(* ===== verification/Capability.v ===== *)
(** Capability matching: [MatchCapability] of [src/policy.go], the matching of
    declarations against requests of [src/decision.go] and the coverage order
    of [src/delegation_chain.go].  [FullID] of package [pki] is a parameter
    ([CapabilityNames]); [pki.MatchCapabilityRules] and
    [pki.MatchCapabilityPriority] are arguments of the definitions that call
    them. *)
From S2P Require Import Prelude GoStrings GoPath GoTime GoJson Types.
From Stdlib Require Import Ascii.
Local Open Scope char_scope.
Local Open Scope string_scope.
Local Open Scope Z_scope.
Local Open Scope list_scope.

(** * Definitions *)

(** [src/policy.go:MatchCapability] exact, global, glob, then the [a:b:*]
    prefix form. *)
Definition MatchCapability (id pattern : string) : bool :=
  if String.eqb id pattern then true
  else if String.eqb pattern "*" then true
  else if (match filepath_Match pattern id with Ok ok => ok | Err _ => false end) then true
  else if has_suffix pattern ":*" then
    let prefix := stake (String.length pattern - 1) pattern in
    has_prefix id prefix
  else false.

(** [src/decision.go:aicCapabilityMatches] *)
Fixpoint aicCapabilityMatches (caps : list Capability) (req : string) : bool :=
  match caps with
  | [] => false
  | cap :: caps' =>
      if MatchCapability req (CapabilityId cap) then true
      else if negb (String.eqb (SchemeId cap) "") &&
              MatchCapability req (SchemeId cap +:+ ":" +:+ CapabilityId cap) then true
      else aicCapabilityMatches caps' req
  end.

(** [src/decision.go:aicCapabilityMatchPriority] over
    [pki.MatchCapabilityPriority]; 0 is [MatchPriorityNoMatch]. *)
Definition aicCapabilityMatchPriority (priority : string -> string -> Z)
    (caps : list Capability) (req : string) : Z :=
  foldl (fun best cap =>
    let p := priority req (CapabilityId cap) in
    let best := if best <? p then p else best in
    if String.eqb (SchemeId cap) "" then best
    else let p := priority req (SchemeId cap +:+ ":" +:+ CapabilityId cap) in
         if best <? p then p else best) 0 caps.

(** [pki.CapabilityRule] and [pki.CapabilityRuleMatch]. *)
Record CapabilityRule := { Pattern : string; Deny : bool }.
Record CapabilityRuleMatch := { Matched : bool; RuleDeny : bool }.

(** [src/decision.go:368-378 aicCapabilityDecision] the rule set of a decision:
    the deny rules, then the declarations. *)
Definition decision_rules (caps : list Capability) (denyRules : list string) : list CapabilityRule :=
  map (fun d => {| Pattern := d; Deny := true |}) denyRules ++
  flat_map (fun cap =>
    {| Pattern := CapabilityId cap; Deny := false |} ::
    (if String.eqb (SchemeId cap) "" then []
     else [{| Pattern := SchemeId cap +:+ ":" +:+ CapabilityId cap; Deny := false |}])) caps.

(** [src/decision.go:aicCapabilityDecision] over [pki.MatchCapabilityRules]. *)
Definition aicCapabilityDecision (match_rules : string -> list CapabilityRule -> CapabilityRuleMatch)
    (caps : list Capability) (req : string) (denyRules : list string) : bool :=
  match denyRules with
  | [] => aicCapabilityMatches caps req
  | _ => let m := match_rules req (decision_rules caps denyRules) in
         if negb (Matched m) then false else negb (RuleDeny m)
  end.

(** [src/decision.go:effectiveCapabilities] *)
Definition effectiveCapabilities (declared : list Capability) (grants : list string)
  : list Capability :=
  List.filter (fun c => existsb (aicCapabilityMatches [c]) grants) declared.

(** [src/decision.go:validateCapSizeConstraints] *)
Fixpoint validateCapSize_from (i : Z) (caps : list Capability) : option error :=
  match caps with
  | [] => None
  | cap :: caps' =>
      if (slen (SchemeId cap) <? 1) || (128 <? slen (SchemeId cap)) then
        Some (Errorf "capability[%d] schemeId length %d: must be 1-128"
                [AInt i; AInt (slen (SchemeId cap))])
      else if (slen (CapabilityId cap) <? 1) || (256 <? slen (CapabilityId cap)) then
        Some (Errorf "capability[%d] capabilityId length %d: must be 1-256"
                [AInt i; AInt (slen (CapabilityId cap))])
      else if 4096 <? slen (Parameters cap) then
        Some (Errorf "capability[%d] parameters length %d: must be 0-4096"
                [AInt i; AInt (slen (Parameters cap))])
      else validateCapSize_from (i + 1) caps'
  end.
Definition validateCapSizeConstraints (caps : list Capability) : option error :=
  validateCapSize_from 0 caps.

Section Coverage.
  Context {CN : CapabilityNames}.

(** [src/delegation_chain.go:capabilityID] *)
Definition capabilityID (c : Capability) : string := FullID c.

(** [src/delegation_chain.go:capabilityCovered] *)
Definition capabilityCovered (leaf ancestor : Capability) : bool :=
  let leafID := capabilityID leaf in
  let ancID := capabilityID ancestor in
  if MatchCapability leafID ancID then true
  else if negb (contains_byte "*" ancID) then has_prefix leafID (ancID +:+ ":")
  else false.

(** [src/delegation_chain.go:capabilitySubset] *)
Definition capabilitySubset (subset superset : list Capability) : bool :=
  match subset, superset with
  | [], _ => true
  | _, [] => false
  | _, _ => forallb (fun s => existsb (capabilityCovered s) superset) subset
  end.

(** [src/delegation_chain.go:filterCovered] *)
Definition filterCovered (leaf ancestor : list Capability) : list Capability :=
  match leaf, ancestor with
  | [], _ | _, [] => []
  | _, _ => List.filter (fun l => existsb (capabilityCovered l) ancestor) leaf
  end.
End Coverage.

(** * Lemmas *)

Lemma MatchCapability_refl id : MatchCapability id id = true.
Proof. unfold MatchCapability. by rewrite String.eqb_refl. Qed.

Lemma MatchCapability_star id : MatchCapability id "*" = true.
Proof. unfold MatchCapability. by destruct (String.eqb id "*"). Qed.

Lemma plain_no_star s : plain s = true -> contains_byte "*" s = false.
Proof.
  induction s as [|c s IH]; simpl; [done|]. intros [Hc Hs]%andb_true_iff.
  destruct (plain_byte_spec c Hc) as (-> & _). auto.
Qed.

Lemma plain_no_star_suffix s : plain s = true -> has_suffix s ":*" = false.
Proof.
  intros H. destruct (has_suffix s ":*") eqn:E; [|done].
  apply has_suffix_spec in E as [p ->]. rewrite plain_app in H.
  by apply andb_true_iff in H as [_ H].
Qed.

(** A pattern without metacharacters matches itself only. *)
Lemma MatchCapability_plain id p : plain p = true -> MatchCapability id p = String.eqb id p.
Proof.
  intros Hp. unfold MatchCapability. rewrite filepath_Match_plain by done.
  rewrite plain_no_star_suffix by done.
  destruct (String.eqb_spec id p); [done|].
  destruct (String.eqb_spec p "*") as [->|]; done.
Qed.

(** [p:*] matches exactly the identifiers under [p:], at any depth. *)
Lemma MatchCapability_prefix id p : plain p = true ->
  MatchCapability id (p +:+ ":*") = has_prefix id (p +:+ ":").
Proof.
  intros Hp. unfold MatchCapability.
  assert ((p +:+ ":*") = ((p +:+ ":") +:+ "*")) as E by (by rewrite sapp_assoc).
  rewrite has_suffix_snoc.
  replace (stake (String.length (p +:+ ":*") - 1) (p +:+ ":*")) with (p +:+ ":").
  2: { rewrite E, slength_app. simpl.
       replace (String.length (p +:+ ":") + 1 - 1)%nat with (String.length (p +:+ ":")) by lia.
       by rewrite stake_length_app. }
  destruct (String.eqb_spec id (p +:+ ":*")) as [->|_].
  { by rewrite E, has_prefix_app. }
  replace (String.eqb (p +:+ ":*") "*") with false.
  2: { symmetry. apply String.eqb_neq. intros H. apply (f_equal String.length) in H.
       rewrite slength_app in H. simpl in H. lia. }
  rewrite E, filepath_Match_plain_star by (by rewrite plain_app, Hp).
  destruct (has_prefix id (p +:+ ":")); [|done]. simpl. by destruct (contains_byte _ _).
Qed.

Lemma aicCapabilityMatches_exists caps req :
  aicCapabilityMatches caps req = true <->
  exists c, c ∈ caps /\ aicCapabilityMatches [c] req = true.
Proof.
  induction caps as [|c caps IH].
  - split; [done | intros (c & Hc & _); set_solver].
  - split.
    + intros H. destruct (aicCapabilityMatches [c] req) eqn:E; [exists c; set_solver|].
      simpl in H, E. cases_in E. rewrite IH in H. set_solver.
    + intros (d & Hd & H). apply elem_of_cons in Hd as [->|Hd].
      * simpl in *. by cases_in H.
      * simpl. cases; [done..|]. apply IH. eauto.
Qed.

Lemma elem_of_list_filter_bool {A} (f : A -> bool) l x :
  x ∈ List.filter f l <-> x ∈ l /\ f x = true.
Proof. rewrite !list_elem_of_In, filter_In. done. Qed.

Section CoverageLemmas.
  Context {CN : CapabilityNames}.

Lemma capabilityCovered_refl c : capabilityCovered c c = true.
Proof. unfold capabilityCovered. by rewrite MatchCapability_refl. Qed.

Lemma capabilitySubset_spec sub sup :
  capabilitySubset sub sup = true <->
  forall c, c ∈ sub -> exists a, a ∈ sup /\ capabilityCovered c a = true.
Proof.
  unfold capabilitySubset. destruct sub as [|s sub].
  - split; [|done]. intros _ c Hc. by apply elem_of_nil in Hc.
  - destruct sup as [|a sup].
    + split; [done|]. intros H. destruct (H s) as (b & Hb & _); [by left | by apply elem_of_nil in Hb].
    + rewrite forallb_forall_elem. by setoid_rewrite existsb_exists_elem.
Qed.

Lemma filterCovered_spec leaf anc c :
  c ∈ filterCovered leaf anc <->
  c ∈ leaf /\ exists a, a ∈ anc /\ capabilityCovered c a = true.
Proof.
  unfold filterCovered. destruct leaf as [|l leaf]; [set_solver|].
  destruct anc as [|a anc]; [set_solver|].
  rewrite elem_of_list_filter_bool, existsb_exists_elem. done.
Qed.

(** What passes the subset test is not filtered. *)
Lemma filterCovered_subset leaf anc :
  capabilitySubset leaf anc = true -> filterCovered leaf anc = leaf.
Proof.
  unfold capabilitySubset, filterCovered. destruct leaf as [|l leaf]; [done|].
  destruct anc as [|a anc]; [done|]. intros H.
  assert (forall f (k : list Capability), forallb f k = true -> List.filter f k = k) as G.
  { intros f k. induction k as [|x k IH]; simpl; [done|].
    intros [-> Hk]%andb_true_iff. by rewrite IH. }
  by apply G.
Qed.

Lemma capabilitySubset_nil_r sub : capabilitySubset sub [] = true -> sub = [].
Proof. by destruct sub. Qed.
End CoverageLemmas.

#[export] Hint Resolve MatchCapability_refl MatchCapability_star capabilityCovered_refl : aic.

◇ ◇ ◇ ◇

[GOAL OF THE EXERCISE]:
Reproduce only what lies between the start of the listing above and the end of the line containing "else if negb (String.eqb", keeping every line exact.

[EXERCISE SOLUTION]:
(* ===== verification/Capability.v ===== *)
(** Capability matching: [MatchCapability] of [src/policy.go], the matching of
    declarations against requests of [src/decision.go] and the coverage order
    of [src/delegation_chain.go].  [FullID] of package [pki] is a parameter
    ([CapabilityNames]); [pki.MatchCapabilityRules] and
    [pki.MatchCapabilityPriority] are arguments of the definitions that call
    them. *)
From S2P Require Import Prelude GoStrings GoPath GoTime GoJson Types.
From Stdlib Require Import Ascii.
Local Open Scope char_scope.
Local Open Scope string_scope.
Local Open Scope Z_scope.
Local Open Scope list_scope.

(** * Definitions *)

(** [src/policy.go:MatchCapability] exact, global, glob, then the [a:b:*]
    prefix form. *)
Definition MatchCapability (id pattern : string) : bool :=
  if String.eqb id pattern then true
  else if String.eqb pattern "*" then true
  else if (match filepath_Match pattern id with Ok ok => ok | Err _ => false end) then true
  else if has_suffix pattern ":*" then
    let prefix := stake (String.length pattern - 1) pattern in
    has_prefix id prefix
  else false.

(** [src/decision.go:aicCapabilityMatches] *)
Fixpoint aicCapabilityMatches (caps : list Capability) (req : string) : bool :=
  match caps with
  | [] => false
  | cap :: caps' =>
      if MatchCapability req (CapabilityId cap) then true
      else if negb (String.eqb (SchemeId cap) "") &&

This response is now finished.